Records from a data source:

*-*-*

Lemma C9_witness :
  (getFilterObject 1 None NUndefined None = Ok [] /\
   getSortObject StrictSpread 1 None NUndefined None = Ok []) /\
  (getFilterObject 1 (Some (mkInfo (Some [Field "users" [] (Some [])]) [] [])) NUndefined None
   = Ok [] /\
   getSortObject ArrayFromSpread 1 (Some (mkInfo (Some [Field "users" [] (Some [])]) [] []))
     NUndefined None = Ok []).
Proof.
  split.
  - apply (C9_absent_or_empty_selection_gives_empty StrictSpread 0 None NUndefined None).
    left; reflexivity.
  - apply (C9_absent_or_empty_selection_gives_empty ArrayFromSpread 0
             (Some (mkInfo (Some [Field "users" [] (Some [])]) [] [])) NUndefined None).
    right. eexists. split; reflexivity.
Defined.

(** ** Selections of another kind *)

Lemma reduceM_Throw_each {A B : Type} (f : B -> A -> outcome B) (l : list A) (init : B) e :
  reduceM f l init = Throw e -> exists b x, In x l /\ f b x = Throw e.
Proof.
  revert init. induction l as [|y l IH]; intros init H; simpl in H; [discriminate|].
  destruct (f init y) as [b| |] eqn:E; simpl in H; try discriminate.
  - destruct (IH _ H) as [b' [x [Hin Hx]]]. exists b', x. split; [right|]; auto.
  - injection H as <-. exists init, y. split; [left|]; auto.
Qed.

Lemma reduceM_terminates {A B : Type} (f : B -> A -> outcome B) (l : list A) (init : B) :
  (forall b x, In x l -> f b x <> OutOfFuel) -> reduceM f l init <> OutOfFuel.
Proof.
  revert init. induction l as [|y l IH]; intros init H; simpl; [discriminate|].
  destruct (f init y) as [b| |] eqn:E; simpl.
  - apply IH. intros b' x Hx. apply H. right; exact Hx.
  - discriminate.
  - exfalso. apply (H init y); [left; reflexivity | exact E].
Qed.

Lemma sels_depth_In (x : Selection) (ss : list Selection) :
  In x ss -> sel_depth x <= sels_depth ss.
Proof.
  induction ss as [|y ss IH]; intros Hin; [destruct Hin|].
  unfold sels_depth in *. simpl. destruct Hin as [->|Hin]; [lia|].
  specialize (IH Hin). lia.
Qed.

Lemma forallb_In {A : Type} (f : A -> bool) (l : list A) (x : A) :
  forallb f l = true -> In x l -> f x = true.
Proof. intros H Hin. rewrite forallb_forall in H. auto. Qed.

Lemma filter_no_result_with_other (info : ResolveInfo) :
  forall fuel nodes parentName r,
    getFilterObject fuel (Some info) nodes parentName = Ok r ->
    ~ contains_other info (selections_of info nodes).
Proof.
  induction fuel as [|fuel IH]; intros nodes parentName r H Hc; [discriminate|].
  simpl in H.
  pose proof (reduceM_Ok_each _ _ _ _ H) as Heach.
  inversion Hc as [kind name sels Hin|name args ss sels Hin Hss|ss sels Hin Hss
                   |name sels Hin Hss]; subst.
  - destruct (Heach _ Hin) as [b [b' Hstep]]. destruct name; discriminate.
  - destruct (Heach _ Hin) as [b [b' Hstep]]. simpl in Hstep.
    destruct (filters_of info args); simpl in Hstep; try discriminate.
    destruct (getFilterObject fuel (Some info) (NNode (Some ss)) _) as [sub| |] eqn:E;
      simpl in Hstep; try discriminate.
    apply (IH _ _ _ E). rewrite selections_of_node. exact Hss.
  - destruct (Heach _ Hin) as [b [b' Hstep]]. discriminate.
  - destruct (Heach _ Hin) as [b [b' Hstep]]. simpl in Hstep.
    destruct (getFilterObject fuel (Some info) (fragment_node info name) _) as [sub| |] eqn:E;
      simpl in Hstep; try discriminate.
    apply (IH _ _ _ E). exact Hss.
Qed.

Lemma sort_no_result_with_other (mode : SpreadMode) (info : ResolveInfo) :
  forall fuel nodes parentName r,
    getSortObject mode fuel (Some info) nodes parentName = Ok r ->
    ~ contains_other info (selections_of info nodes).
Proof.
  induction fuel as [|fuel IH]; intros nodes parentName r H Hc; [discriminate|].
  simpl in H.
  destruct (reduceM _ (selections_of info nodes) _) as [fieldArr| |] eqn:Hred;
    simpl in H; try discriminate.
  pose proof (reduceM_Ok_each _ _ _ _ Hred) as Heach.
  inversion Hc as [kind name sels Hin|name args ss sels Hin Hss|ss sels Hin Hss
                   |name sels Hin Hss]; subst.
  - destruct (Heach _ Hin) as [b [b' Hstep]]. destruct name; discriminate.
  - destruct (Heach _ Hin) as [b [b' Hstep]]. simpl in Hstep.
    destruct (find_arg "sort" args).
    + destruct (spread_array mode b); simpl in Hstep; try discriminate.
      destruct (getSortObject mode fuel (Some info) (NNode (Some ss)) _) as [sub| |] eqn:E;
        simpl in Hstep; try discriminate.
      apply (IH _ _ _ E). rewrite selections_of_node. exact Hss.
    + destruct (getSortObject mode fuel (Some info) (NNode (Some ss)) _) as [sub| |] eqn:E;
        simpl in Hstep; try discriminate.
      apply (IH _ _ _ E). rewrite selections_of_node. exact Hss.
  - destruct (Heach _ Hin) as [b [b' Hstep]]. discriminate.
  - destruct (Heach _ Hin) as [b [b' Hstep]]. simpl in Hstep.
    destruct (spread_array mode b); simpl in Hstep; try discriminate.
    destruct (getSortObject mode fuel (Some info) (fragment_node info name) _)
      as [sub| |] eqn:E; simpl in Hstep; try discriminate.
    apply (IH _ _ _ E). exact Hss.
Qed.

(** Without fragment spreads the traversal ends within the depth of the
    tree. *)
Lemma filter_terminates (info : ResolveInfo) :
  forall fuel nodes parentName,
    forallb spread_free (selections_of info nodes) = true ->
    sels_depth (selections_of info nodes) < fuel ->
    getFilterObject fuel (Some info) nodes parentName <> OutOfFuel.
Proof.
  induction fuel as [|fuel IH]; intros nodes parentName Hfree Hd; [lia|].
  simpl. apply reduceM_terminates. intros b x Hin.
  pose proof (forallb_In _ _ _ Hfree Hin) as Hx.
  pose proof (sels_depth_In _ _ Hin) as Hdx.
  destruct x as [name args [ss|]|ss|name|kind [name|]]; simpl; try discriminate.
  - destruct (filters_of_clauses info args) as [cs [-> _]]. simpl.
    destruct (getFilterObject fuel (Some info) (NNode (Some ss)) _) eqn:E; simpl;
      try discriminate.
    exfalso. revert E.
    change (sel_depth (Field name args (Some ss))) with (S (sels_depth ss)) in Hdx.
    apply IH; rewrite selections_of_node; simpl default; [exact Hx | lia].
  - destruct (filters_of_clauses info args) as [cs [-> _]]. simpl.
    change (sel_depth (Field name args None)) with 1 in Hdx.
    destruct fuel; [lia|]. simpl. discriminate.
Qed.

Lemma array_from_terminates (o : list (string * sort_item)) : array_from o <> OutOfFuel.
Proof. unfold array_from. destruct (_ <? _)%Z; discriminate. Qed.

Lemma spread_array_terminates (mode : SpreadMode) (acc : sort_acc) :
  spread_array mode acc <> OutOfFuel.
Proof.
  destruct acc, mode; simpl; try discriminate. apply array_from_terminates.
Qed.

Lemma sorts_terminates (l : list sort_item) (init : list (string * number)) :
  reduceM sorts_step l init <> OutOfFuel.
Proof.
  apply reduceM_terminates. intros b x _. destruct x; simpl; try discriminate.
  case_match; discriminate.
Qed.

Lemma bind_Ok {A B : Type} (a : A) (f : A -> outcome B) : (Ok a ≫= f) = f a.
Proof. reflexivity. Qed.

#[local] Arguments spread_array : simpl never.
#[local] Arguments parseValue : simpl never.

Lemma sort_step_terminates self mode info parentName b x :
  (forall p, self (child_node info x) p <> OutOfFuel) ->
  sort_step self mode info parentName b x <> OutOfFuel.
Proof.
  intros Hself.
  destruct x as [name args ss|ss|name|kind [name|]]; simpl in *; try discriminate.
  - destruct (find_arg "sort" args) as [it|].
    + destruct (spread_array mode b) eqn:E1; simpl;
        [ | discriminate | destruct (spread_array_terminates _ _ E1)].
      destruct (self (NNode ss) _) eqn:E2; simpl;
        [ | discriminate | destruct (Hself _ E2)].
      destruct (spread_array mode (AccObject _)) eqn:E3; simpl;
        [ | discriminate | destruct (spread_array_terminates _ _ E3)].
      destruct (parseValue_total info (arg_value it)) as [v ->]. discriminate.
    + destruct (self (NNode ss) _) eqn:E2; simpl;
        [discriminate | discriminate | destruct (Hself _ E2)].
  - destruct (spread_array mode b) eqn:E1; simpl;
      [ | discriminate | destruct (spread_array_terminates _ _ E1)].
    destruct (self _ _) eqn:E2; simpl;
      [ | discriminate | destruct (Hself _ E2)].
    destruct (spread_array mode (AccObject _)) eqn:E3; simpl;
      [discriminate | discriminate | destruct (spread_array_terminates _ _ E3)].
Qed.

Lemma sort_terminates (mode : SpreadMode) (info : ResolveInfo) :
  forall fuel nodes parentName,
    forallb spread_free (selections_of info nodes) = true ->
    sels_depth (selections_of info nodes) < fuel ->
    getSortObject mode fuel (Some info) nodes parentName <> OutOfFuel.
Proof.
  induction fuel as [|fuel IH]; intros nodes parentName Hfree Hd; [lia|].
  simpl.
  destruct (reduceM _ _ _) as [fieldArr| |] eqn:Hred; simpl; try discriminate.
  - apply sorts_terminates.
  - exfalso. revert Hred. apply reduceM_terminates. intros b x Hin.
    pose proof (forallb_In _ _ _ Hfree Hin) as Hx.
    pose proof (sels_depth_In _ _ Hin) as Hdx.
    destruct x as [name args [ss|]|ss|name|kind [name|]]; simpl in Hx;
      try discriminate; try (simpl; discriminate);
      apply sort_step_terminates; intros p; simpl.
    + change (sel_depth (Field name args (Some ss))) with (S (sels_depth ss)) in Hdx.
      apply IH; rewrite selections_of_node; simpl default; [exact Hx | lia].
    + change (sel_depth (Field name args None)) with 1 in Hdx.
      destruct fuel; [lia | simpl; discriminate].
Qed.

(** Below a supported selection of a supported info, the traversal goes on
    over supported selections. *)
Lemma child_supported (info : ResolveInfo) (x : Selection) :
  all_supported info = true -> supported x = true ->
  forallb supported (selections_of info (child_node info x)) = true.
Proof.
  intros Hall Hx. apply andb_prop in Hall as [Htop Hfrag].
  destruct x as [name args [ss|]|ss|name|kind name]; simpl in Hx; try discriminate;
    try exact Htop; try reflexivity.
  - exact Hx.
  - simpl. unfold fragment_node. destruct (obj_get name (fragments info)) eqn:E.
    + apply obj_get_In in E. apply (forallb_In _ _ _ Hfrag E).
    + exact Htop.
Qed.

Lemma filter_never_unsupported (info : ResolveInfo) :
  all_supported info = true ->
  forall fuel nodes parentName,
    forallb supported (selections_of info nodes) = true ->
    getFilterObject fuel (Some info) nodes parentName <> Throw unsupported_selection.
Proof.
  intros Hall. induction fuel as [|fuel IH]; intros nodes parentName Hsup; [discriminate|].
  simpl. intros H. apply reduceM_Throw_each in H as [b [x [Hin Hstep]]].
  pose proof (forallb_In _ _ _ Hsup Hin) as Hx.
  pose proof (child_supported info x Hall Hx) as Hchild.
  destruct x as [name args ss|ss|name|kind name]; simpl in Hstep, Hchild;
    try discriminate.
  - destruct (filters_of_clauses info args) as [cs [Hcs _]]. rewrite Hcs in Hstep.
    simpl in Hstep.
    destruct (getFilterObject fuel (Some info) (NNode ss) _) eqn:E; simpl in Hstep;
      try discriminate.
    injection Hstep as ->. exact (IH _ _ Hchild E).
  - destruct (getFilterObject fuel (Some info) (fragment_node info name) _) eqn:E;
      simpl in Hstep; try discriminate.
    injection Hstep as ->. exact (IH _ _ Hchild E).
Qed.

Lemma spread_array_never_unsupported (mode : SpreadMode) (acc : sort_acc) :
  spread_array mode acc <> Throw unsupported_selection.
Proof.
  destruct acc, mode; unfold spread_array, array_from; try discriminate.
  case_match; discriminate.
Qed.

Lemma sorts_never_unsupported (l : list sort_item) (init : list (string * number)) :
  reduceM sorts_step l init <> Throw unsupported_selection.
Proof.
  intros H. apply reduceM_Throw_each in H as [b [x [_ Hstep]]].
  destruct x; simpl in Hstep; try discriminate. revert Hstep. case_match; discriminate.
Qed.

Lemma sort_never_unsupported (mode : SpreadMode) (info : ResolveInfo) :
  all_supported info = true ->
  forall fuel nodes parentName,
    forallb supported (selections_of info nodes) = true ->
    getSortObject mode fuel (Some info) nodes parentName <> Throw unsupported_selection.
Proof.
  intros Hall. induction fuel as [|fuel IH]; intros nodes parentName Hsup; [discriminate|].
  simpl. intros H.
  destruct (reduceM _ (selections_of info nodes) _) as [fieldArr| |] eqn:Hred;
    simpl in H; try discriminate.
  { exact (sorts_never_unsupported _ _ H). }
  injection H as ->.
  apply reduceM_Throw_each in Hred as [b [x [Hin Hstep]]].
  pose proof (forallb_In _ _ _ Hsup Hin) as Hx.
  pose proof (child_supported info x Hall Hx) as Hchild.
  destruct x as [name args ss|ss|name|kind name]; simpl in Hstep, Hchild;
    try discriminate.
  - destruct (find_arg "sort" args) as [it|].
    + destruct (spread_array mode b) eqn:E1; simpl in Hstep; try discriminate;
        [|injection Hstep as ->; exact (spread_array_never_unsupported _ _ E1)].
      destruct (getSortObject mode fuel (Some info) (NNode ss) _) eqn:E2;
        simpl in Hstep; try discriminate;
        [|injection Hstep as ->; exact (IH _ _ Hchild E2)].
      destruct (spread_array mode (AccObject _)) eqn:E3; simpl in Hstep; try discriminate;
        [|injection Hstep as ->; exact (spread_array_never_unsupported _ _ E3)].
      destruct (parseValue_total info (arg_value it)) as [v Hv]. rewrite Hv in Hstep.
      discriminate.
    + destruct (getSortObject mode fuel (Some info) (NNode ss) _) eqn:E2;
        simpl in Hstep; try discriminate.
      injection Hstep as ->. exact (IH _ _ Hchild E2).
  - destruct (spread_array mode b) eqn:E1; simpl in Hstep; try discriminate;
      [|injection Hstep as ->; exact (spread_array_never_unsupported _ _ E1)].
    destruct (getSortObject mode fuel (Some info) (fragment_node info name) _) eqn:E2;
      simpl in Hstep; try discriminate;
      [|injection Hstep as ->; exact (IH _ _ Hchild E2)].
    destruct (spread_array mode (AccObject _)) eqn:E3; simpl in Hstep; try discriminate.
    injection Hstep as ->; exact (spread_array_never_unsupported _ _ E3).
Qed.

*-*-*

* What is expected: All that is needed is the exact run of lines above from the line containing "name) _) as [sub| |] eqn:E;" through the line containing "simpl. apply reduceM_terminates.", both of them included.

* Your response:
    destruct (getFilterObject fuel (Some info) (fragment_node info name) _) as [sub| |] eqn:E;
      simpl in Hstep; try discriminate.
    apply (IH _ _ _ E). exact Hss.
Qed.

Lemma sort_no_result_with_other (mode : SpreadMode) (info : ResolveInfo) :
  forall fuel nodes parentName r,
    getSortObject mode fuel (Some info) nodes parentName = Ok r ->
    ~ contains_other info (selections_of info nodes).
Proof.
  induction fuel as [|fuel IH]; intros nodes parentName r H Hc; [discriminate|].
  simpl in H.
  destruct (reduceM _ (selections_of info nodes) _) as [fieldArr| |] eqn:Hred;
    simpl in H; try discriminate.
  pose proof (reduceM_Ok_each _ _ _ _ Hred) as Heach.
  inversion Hc as [kind name sels Hin|name args ss sels Hin Hss|ss sels Hin Hss
                   |name sels Hin Hss]; subst.
  - destruct (Heach _ Hin) as [b [b' Hstep]]. destruct name; discriminate.
  - destruct (Heach _ Hin) as [b [b' Hstep]]. simpl in Hstep.
    destruct (find_arg "sort" args).
    + destruct (spread_array mode b); simpl in Hstep; try discriminate.
      destruct (getSortObject mode fuel (Some info) (NNode (Some ss)) _) as [sub| |] eqn:E;
        simpl in Hstep; try discriminate.
      apply (IH _ _ _ E). rewrite selections_of_node. exact Hss.
    + destruct (getSortObject mode fuel (Some info) (NNode (Some ss)) _) as [sub| |] eqn:E;
        simpl in Hstep; try discriminate.
      apply (IH _ _ _ E). rewrite selections_of_node. exact Hss.
  - destruct (Heach _ Hin) as [b [b' Hstep]]. discriminate.
  - destruct (Heach _ Hin) as [b [b' Hstep]]. simpl in Hstep.
    destruct (spread_array mode b); simpl in Hstep; try discriminate.
    destruct (getSortObject mode fuel (Some info) (fragment_node info name) _)
      as [sub| |] eqn:E; simpl in Hstep; try discriminate.
    apply (IH _ _ _ E). exact Hss.
Qed.

(** Without fragment spreads the traversal ends within the depth of the
    tree. *)
Lemma filter_terminates (info : ResolveInfo) :
  forall fuel nodes parentName,
    forallb spread_free (selections_of info nodes) = true ->
    sels_depth (selections_of info nodes) < fuel ->
    getFilterObject fuel (Some info) nodes parentName <> OutOfFuel.
Proof.
  induction fuel as [|fuel IH]; intros nodes parentName Hfree Hd; [lia|].
  simpl. apply reduceM_terminates. intros b x Hin.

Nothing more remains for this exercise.